Monday, February 28, 2011

Life in a Post-Theological World

"Our Humanity, Naturally - A Club for Humanists." 
Psychology Today article (02.28.11) by Dave Niose:

I think there are many out there that would disagree about this being a "warm and fuzzy" article (mainly the credulously-inclined).  Most "benefits" of theology tend to be misguided, as they can be obtained by other, far more direct means (mindfulness, meditation, good deeds, humility, a focus on innate wisdom and compassion, etc).  If humanity approached the world from a humanistic standpoint (i.e.: with a focus on what Sam Harris would call "the greater good of humanity" vs. "Gods will"), I don't believe we would have an equal abundance of such theologically supported horrors.

Unfortunately, the ideas presented in this article will continue to be unpopular for the most who strongly hold dearly to their spiritual narcissism.  Such ideas will inevitably be seen as being elite, arrogant, inciting, etc. - missing the point completely.  The bigger picture will likely be missed due to innate, credulously induced fears and a dire need for an erroneous sense of control (which is one of the main errors of such a person, as any control we believe we have in this world is merely a wishful delusion). 

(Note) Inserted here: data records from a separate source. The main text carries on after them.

Lemma create_tasks_inv t0 k r now queries :
  loop_inv k r (length queries) (create_tasks (__init__ t0 k r) now queries).
Proof.
  assert (Hpending : forall i tk,
             map (fun _ : string => Pending) queries !! i = Some tk -> tk = Pending).
  { intros i tk. rewrite list_lookup_fmap. destruct (queries !! i); cbn; congruence. }
  split; cbn.
  - apply length_map.
  - reflexivity.
  - unfold running. cbn. fold (count_inside (map (fun _ : string => Pending) queries)).
    induction queries as [|q qs IH]; [reflexivity|].
    cbn [map]. rewrite count_inside_cons. cbn. apply IH.
    intros i tk Hi. apply (Hpending (S i) tk Hi).
  - intros i results Hi. apply Hpending in Hi. discriminate.
  - intros i e Hi. apply Hpending in Hi. discriminate.
Qed.

Lemma lookup_insert_task (ts : list Task) i j new tk :
  <[i := new]> ts !! j = Some tk ->
  (i = j /\ tk = new) \/ (i <> j /\ ts !! j = Some tk).
Proof.
  intros H. apply list_lookup_insert_Some in H. destruct H as [(-> & -> & _)|[Hne H]]; auto.
Qed.

Lemma running_count l : running l = count_inside (tasks l).
Proof. reflexivity. Qed.

(** The invariant after task [i], which stood at [old], has moved to the
    position written at [i] in the goal: the other tasks are untouched, and
    the count of permits moves by the weights of the two positions. *)
Ltac inv_after_move Hi Hlen Hrate Hperm Hdone Hfail :=
  rewrite running_count in Hperm;
  split;
  [ cbn; rewrite length_insert; exact Hlen
  | cbn; exact Hrate
  | rewrite running_count;
    cbn [tasks self semaphore set_task set_semaphore record_admission];
    match goal with
    | |- context [<[?i := ?new]> ?ts] =>
        pose proof (count_inside_insert ts i _ new Hi) as Hcount;
        cbn in Hcount; lia
    end
  | let j := fresh "j" in
    let results := fresh "results" in
    let Hj := fresh "Hj" in
    cbn; intros j results Hj;
    apply lookup_insert_task in Hj as [[? Hj]|[_ Hj]];
    [first [discriminate | congruence]|eauto]
  | let j := fresh "j" in
    let e := fresh "e" in
    let Hj := fresh "Hj" in
    cbn; intros j e Hj;
    apply lookup_insert_task in Hj as [[_ Hj]|[_ Hj]];
    [first [discriminate | congruence]|eauto] ].
(** With the counter unset, a call stamps 1 and leaves 1, the number the
    next call reads. *)
Lemma recordInventoryTransactionsFromItemsEntries_from_unset
    (tenantId transactionId : Z) (transactionType : string)
    (transactionDate : JsVal)
    (transactionDirection : TInventoryTransactionDirection)
    (w : World) (entries : list JsObject) :
  getInventoryEntries tenantId transactionType transactionId w
    = Normal entries ->
  entries <> [] ->
  stored_lot_number w tenantId = None ->
  exists w' : World,
    recordInventoryTransactionsFromItemsEntries tenantId transactionId
      transactionType transactionDate transactionDirection false w
      = (Normal tt, w') /\
    stamped_lot_numbers w' tenantId
      = (stamped_lot_numbers w tenantId
         ++ List.repeat (VNumber (Num 1)) (List.length entries))%list /\
    stored_lot_number w' tenantId = Some (VNumber (Num 1)).
Proof.
  intros Hentries Hne Hst.
  destruct (recordInventoryTransactionsFromItemsEntries_effect tenantId
              transactionId transactionType transactionDate
              transactionDirection w entries Hentries Hne)
    as (w' & Hrun & Hrows & Hst').
  rewrite Hst in Hrows, Hst'.
  by exists w'.
Qed.

(** The first two documents of a tenant: with the counter unset, two
    successive calls that each find entries stamp the same number, 1. *)
Lemma first_two_documents_share_lot_number
    (tenantId id1 id2 : Z) (type1 type2 : string) (date1 date2 : JsVal)
    (direction1 direction2 : TInventoryTransactionDirection)
    (w : World) (entries1 entries2 : list JsObject) :
  stored_lot_number w tenantId = None ->
  getInventoryEntries tenantId type1 id1 w = Normal entries1 ->
  entries1 <> [] ->
  getInventoryEntries tenantId type2 id2
    (snd (recordInventoryTransactionsFromItemsEntries tenantId id1 type1
            date1 direction1 false w)) = Normal entries2 ->
  entries2 <> [] ->
  exists w' : World,
    (recordInventoryTransactionsFromItemsEntries tenantId id1 type1
       date1 direction1 false ;;;
     recordInventoryTransactionsFromItemsEntries tenantId id2 type2
       date2 direction2 false) w = (Normal tt, w') /\
    stamped_lot_numbers w' tenantId
      = (stamped_lot_numbers w tenantId
         ++ List.repeat (VNumber (Num 1)) (List.length entries1)
         ++ List.repeat (VNumber (Num 1)) (List.length entries2))%list.
Proof.
  intros Hunset He1 Hne1 He2 Hne2.
  destruct (recordInventoryTransactionsFromItemsEntries_from_unset tenantId
              id1 type1 date1 direction1 w entries1 He1 Hne1 Hunset)
    as (w1 & Hrun1 & Hrows1 & Hst1).
  rewrite Hrun1 in He2. simpl in He2.
  destruct (recordInventoryTransactionsFromItemsEntries_from_set tenantId
              id2 type2 date2 direction2 w1 entries2 1 He2 Hne2
              ltac:(lia) Hst1)
    as (w2 & Hrun2 & Hrows2 & _).
  exists w2. unfold bind at 1. rewrite Hrun1, Hrun2.
  split; [reflexivity|]. by rewrite Hrows2, Hrows1, <- app_assoc.
Qed.
(** * BabelDOC web service (web/main.go): task lifecycle engine

    A shallow embedding of the Go program [web/main.go]: the submission
    handler, the single worker ([taskWorker], [processTask], [failTask]),
    the list, detail, download and delete handlers, and the parts of the
    Go standard library they call ([strings], [path/filepath], [time],
    [fmt]).

    Conventions.
    - A Go [string] is a sequence of bytes: Rocq's [string].
    - A Go [map[string]string] that the program ranges over is the list of
      its entries in the order [range] visits them.  Go leaves that order
      unspecified, so every statement about such a loop is made for all
      entry lists.
    - The SQLite table [tasks] is a finite map from the primary key [id]
      to the row ([gmap string Row]); nullable columns are [option]s.
    - A TEXT column or struct field that holds JSON text ([params],
      [output_files]) is stored as the Go value that [json.Unmarshal]
      reads back from it, [None] standing for NULL, the empty string or
      text that does not decode.
    - Everything the program asks of its surroundings (the clock, the
      environment, the file system, the child process) is an explicit
      input of the function that asks. *)

From Stdlib Require Import ZArith Ascii String DecimalString DecimalZ DecimalN DecimalPos.
From stdpp Require Import gmap strings list sorting.

(** ** Bytes of a string *)

Definition bytes (s : string) : list ascii := list_ascii_of_string s.
Definition of_bytes (l : list ascii) : string := string_of_list_ascii l.

(** [s] occurs in [t] as a contiguous run of bytes ([strings.Contains]). *)
Definition Substring (s t : string) : Prop := ∃ a b, t = a +:+ s +:+ b.

(** ** Package [strings] *)

Module GoStrings.

(** [strings.Join(elems, sep)]. *)
Fixpoint Join (elems : list string) (sep : string) : string :=
  match elems with
  | [] => ""
  | [e] => e
  | e :: rest => e +:+ sep +:+ Join rest sep
  end.

(** [strings.Split(s, sep)] for a one-byte separator. *)
Fixpoint Split (s : string) (sep : ascii) : list string :=
  match s with
  | EmptyString => [EmptyString]
  | String c r =>
      if bool_decide (c = sep) then EmptyString :: Split r sep
      else match Split r sep with
           | [] => [String c EmptyString]
           | h :: t => String c h :: t
           end
  end.

(** [strings.HasSuffix]. *)
Definition HasSuffix (s suffix : string) : bool :=
  bool_decide (drop (length (bytes s) - length (bytes suffix)) (bytes s) = bytes suffix).

(** [strings.ToLower] on the ASCII letters.  (On other runes Go applies
    [unicode.ToLower]; none of them maps to a byte of [".pdf"], the only
    text the program compares a lowered string with.) *)
Definition lowerByte (c : ascii) : ascii :=
  let n := N_of_ascii c in
  if ((65 <=? n) && (n <=? 90))%N then ascii_of_N (n + 32) else c.

Definition ToLower (s : string) : string := of_bytes (lowerByte <$> bytes s).

(** *** [strings.TrimSpace]

    Go trims the runes for which [unicode.IsSpace] holds: the six ASCII
    ones and U+0085, U+00A0, U+1680, U+2000..U+200A, U+2028, U+2029,
    U+202F, U+205F, U+3000.  [leadSpace l] is the number of bytes of
    such a rune at the head of [l] (0 if there is none), reading its
    UTF-8 encoding; [tailSpace] reads the same encodings backwards, as
    [utf8.DecodeLastRuneInString] finds them at the end of a string. *)

Definition asciiSpace (n : N) : bool :=
  ((n =? 9) || (n =? 10) || (n =? 11) || (n =? 12) || (n =? 13) || (n =? 32))%N.

Definition space2 (x y : N) : bool :=
  ((x =? 194) && ((y =? 133) || (y =? 160)))%N.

Needless to say, here's the main points of this article which I happened to find refreshing, if not completely obvious to anyone who has had ever the opportunity to transcended their own egocentric and grandiose delusions at the root of most theologies:

* Our ancestors needed answers to the big questions. Lacking the scientific knowledge that could provide explanations, all human societies developed creation myths, supernatural entities, beliefs about death/afterlife, etc. to provide these answers.

* Humanity doesn't need creation myths anymore due to our evolving scientific understanding of how the Earth formed and how life evolved on our planet.

* We don't know what, if anything, caused the Big Bang, but there is absolutely no evidence to suggest that it was some kind of "super-being with intent."

* Intent itself is something that comes from a brain, and that a brain is a product of (not a cause of) the natural world.

* There is even less evidence that a "super-being with intent" has revealed Absolute Truth to ancient prophets (as many major world religions continually claim).

* The post-theological individual is not deprived of the positive benefits that were derived from theology.

* There is lots of room for awe, wonder, and profound thinking without religion (just ask Richard Dawkins).

* Since this one life is our only certainty, the need to live a moral life is a much better motivator than fear of eternal punishment from an angry mythological God.

* Proven well beyond any reasonable doubt, the theory of organic evolution renders a higher power completely irrelevant and unnecessary.

* With the need for theological explanations of the natural world eliminated, many good, ethical people simply see theology itself as completely irrelevant and unnecessary.

* Although defenders of theology will continue to "play the morality card," there is much empirical evidence from various branches of science that humanities capacity for morality is undoubtedly innate (i.e.: not from God).